The legacy of George Romero’s influence on the history of film is so poetically symmetrical with his most famous creation as to defy description. It is an influence that is almost certainly unprecedented either before Night of the Living Dead or since. George Romero is the man responsible for killing the zombie movie genre as it was known before. He is also the man responsible for making zombie movies the most influential “horror” genre of the 21st century.
Like his lumbering “living dead” creatures who aren’t quite people in the same way they used to be, zombie movies are not quite what they used to be. Oh sure, movie zombies look like zombies in movies made before 1968, just like the titular flesh-eating reanimated corpses of the film look like the loved ones laid to rest at some point in the past. But they’re not the same.
Prior to George Romero’s arrival, the zombie was a movie “monster” based on its Haitian voodoo “reality.” That reality states that a person becomes a zombie under the power of a witch doctor’s spell capable of turning a “living” human being with soul into a kind of mindless automaton completely under the witch doctor’s power to control. None of the movies about zombies made before had anything to do with rising from the dead. In order to become a zombie, the rule was rigid and strict: you have to possess a soul, therefore you must still be alive.

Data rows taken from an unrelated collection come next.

Definition secgroup_delete (call : option string)
    (kwargs : option (gmap string pyval)) : M pyval :=
  if Py.call_is call "action" then
    raise (SaltCloudSystemExit
      "The secgroup_delete function must be called with -f or --function.")
  else
    let kwargs := kwargs_or_empty kwargs in
    let name := Py.kwget kwargs "name" in
    let secgroup_id := Py.kwget kwargs "secgroup_id" in
    if negb (Py.truthy name) && negb (Py.truthy secgroup_id) then
      raise (SaltCloudSystemExit
        ("The secgroup_delete function requires either a name or a secgroup_id "
         +:+ "to be provided."))
    else
      let* (server, user, password) := lift (_get_xml_rpc H) in
      let* auth := lift (Py.join_colon user password) in
      let* secgroup_id :=
        if Py.truthy name && negb (Py.truthy secgroup_id)
        then get_secgroup_id H (name_kwargs name) None
        else ret secgroup_id in
      let* id := lift (Py.int secgroup_id) in
      let* response :=
        rpc H server "one.secgroup.delete" [PStr auth; PInt id] in
      lift (action_result "secgroup.delete" "deleted" "secgroup_id" response).

Definition secgroup_info (call : option string)
    (kwargs : option (gmap string pyval)) : M pool :=
  if Py.call_is call "action" then
    raise (SaltCloudSystemExit
      "The secgroup_info function must be called with -f or --function.")
  else
    let kwargs := kwargs_or_empty kwargs in
    let name := Py.kwget kwargs "name" in
    let secgroup_id := Py.kwget kwargs "secgroup_id" in
    if negb (Py.truthy name) && negb (Py.truthy secgroup_id) then
      raise (SaltCloudSystemExit
        ("The secgroup_info function requires either a name or a secgroup_id "
         +:+ "to be provided."))
    else
      let* (server, user, password) := lift (_get_xml_rpc H) in
      let* auth := lift (Py.join_colon user password) in
      let* secgroup_id :=
        if Py.truthy name && negb (Py.truthy secgroup_id)
        then get_secgroup_id H (name_kwargs name) None
        else ret secgroup_id in
      let* id := lift (Py.int secgroup_id) in
      let* answer := rpc H server "one.secgroup.info" [PStr auth; PInt id] in
      lift (let? response := Py.getindex answer 1 in info_of response).

(** *** Templates *)

Definition template_allocate (call : option string)
    (kwargs : option (gmap string pyval)) : M pyval :=
  if negb (Py.call_is call "function") then
    raise (SaltCloudSystemExit
      "The template_allocate function must be called with -f or --function.")
  else
    let kwargs := kwargs_or_empty kwargs in
    let path := Py.kwget kwargs "path" in
    if negb (Py.truthy path) then
      raise (SaltCloudSystemExit
        "The template_allocate function requires a file path to be provided.")
    else
      let* path_data := read_file H path in
      let* (server, user, password) := lift (_get_xml_rpc H) in
      let* auth := lift (Py.join_colon user password) in
      let* response :=
        rpc H server "one.template.allocate" [PStr auth; path_data] in
      lift (action_result "template.allocate" "allocated" "template_id"
              response).

Definition template_clone (call : option string)
    (kwargs : option (gmap string pyval)) : M pyval :=
  if Py.call_is call "action" then
    raise (SaltCloudSystemExit
      "The template_clone function must be called with -f or --function.")
  else
    let kwargs := kwargs_or_empty kwargs in
    let name := Py.kwget kwargs "name" in
    let template_id := Py.kwget kwargs "template_id" in
    if negb (Py.truthy name) || negb (Py.truthy template_id) then
      raise (SaltCloudSystemExit
        ("The template_clone function requires a name and a template_id " +:+
         "to be provided."))
    else
      let* (server, user, password) := lift (_get_xml_rpc H) in
      let* auth := lift (Py.join_colon user password) in
      let* id := lift (Py.int template_id) in
      let* response :=
        rpc H server "one.template.clone" [PStr auth; PInt id; name] in
      lift (named_result "template.clone" "cloned" "cloned_template_id"
              "cloned_template_name" name response).

(** [_check_name_id_collisions]: the identifier the name resolves to must
    be the identifier given. *)
Definition _check_name_id_collisions (name id_ : pyval)
    (server : option string) (user password : pyval) : M unit :=
  let* template := _get_template H name server user password in
  let* name_id := lift (Py.getitem template "id") in
  if negb (py_eq name_id id_) then
    raise (SaltCloudException
      ("A name and an ID were provided, but the provided id, '" +:+
       str H id_ +:+ "', does not match the ID found for the provided " +:+
       "name: '" +:+ str H name +:+ "': '" +:+ str H name_id +:+
       "'. Nothing was done."))
  else ret tt.

Definition template_delete (call : option string)
    (kwargs : option (gmap string pyval)) : M pyval :=
  if Py.call_is call "action" then
    raise (SaltCloudSystemExit
      "The template_delete function must be called with -f or --function.")
  else
    let kwargs := kwargs_or_empty kwargs in
    let name := Py.kwget kwargs "name" in
    let template_id := Py.kwget kwargs "template_id" in
    if negb (Py.truthy name) && negb (Py.truthy template_id) then
      raise (SaltCloudSystemExit
        ("The template_delete function requires either a name or a " +:+
         "template_id to be provided."))
    else
      let* (server, user, password) := lift (_get_xml_rpc H) in
      let* auth := lift (Py.join_colon user password) in
      (if Py.truthy template_id && Py.truthy name
       then _check_name_id_collisions name template_id (Some server) user
              password
       else ret tt) >>
      let* template_id :=
        if Py.truthy name && negb (Py.truthy template_id)
        then get_template_id H (name_kwargs name) None
        else ret template_id in
      let* id := lift (Py.int template_id) in
      let* response :=
        rpc H server "one.template.delete" [PStr auth; PInt id] in
      lift (action_result "template.delete" "deleted" "template_id"
              response).

Definition template_instantiate (call : option string)
    (kwargs : option (gmap string pyval)) : M pyval :=
  if Py.call_is call "action" then
    raise (SaltCloudSystemExit
      ("The template_instantiate function must be called with -f or " +:+
       "--function."))
  else
    let kwargs := kwargs_or_empty kwargs in
    let vm_name := Py.kwget kwargs "vm_name" in
    let template_id := Py.kwget kwargs "template_id" in
    if negb (Py.truthy vm_name) || negb (Py.truthy template_id) then
      raise (SaltCloudSystemExit
        ("The template_instantiate function requires a vm_name and a " +:+
         "template_id to be provided."))
    else
      let* (server, user, password) := lift (_get_xml_rpc H) in
      let* auth := lift (Py.join_colon user password) in
      let* id := lift (Py.int template_id) in
      let* response :=
        rpc H server "one.template.instantiate" [PStr auth; PInt id; vm_name] in
      lift (named_result "template.instantiate" "instantiated"
              "instantiated_vm_id" "vm_name" vm_name response).

(** *** Virtual machines *)

(** What [vm_info] and [vn_info] return: the provider's error text when its
    flag is [False], the flattened record otherwise. *)
Inductive info_result :=
| InfoError (message : pyval)
| Info (info : pool).

(** The end of [vm_info] and [vn_info]:
<<
    if response[0] is False:
        return response[1]
    else:
        info = {}
        tree = etree.XML(response[1])
        info[tree.find('NAME').text] = _xml_to_dict(tree)
        return info
>> *)
Definition info_or_error (response : pyval) : result info_result :=
  let? flag := Py.getindex response 0 in
  match flag with
  | PBool false =>
      let? message := Py.getindex response 1 in Ok (InfoError message)
  | _ =>
      let? document := Py.getindex response 1 in
      let? info := info_of document in
      Ok (Info info)
  end.

(** ['vm.action.' + action]. *)
Definition action_label (action : pyval) : result string :=
  match action with
  | PStr a => Ok ("vm.action." +:+ a)
  | _ => Raise TypeError
  end.

Definition vm_action (name action : pyval) (call : option string)
    : M pyval :=
  if negb (Py.call_is call "action") then
    raise (SaltCloudSystemExit
      "The vm_info action must be called with -a or --action.")
  else
    let* (server, user, password) := lift (_get_xml_rpc H) in
    let* auth := lift (Py.join_colon user password) in
    let* id := get_vm_id H (name_kwargs name) None in
    let* vm_id := lift (Py.int id) in
    let* response :=
      rpc H server "one.vm.action" [PStr auth; action; PInt vm_id] in
    lift (let? label := action_label action in
          action_result label "actioned" "vm_id" response).

Definition vm_allocate (call : option string)
    (kwargs : option (gmap string pyval)) : M pyval :=
  if negb (Py.call_is call "function") then
    raise (SaltCloudSystemExit
      "The vm_allocate function must be called with -f or --function.")
  else
    let kwargs := kwargs_or_empty kwargs in
    let path := Py.kwget kwargs "path" in
    let hold := Py.kwget kwargs "hold" in
    if negb (Py.truthy path) then
      raise (SaltCloudSystemExit
        "The vm_allocate function requires a file 'path' to be provided.")
    else
      let* file_data := read_file H path in
      let* (server, user, password) := lift (_get_xml_rpc H) in
      let* auth := lift (Py.join_colon user password) in
      let* response :=
        rpc H server "one.vm.allocate"
          [PStr auth; file_data; PBool (is_true hold)] in
      lift (action_result "vm.allocate" "allocated" "vm_id" response).

Definition vm_info (name : pyval) (call : option string) : M info_result :=
  if negb (Py.call_is call "action") then
    raise (SaltCloudSystemExit
      "The vm_info action must be called with -a or --action.")
  else
    let* (server, user, password) := lift (_get_xml_rpc H) in
    let* auth := lift (Py.join_colon user password) in
    let* id := get_vm_id H (name_kwargs name) None in
    let* vm_id := lift (Py.int id) in
    let* response := rpc H server "one.vm.info" [PStr auth; PInt vm_id] in
    lift (info_or_error response).

(** The loop of [vm_monitoring]:
<<
    for vm_ in etree.XML(response[1]):
        info[vm_.find('ID').text] = _xml_to_dict(vm_)
>> *)
Fixpoint collect_by_id (items : list element) (acc : pool) : result pool :=
  match items with
  | [] => Ok acc
  | item :: rest =>
      let? id := Lxml.find_elem item "ID" in
      collect_by_id rest (<[text id := PDict (_xml_to_dict item)]> acc)
  end.

Definition vm_monitoring (name : pyval) (call : option string) : M pool :=
  if negb (Py.call_is call "action") then
    raise (SaltCloudSystemExit
      "The vm_monitoring action must be called with -a or --action.")
  else
    let* (server, user, password) := lift (_get_xml_rpc H) in
    let* auth := lift (Py.join_colon user password) in
    let* id := get_vm_id H (name_kwargs name) None in
    let* vm_id := lift (Py.int id) in
    let* response :=
      rpc H server "one.vm.monitoring" [PStr auth; PInt vm_id] in
    lift (let? flag := Py.getindex response 0 in
          match flag with
          | PBool false => Ok ∅
          | _ =>
              let? document := Py.getindex response 1 in
              let? root := etree_XML H document in
              collect_by_id (children root) ∅
          end).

Little surprise, then, that the word “zombie” is never mentioned nor even alluded to in Night of the Living Dead. The creatures in that film do not resemble any movie zombies presented before. What they do resemble, however—and quite closely—are the aliens who inhabit the bodies of humans they kill in a 1959 film title Invisible Invaders and the dead which are resurrected as part of another alien threat put into place as Plan 9 From Outer Space.
Invisible Invaders is particularly noteworthy because not only do the aliens who take over the bodies look and movie like the “living dead” of Romero’s film, but that plot of the earlier science fiction flick eventually has a small group of humans hunkering down in a single location to fight off the lumbering horde of pasty-faced invaders. Was Romero directly influenced by Invisible Invaders? Did Ed Wood have an invisible hand himself in guiding the look and behavior of the living dead?
Who knows? The point is moot at this point since it is Romero’s vision which has guided the influence and direction of the transformation of the zombie genre. What had begun as strictly a horror film trope—Bela Lugosi himself starred in a movie titled White Zombie—has through the mediation of George Romero and through no small part the work of revolutionary filmmakers like Oscar-winner Danny Boyle now become as transformed as the resurrected dead.
What was once human became something that was no longer quite human in Romero’s film. Likewise, what was exclusively category within the horror genre at the time that Night of the Living Dead was released is now something no longer quite so exclusive. By the second decade of the 21st century, the zombie movie had movie had moved into being something much closer to science fiction than horror as the zombie had transformed back again into something living.
The “infected” zombies of films like the 24 ____ Later franchise, the [REC] franchise, World War Z and Train to Busan have infected the genre to create a new hybrid that is something like a cross between the pre-Romero horror movies and the post-Romero influence in which zombies became the dead brought back to life. One can only surmise where the zombie genre would be today had it not been for George Romero and Night of the Living Dead. Only one thing is certain and one thing very likely: it would not be where it is today and it almost doubtlessly would not be the most influential horror-based genre of the 21st century.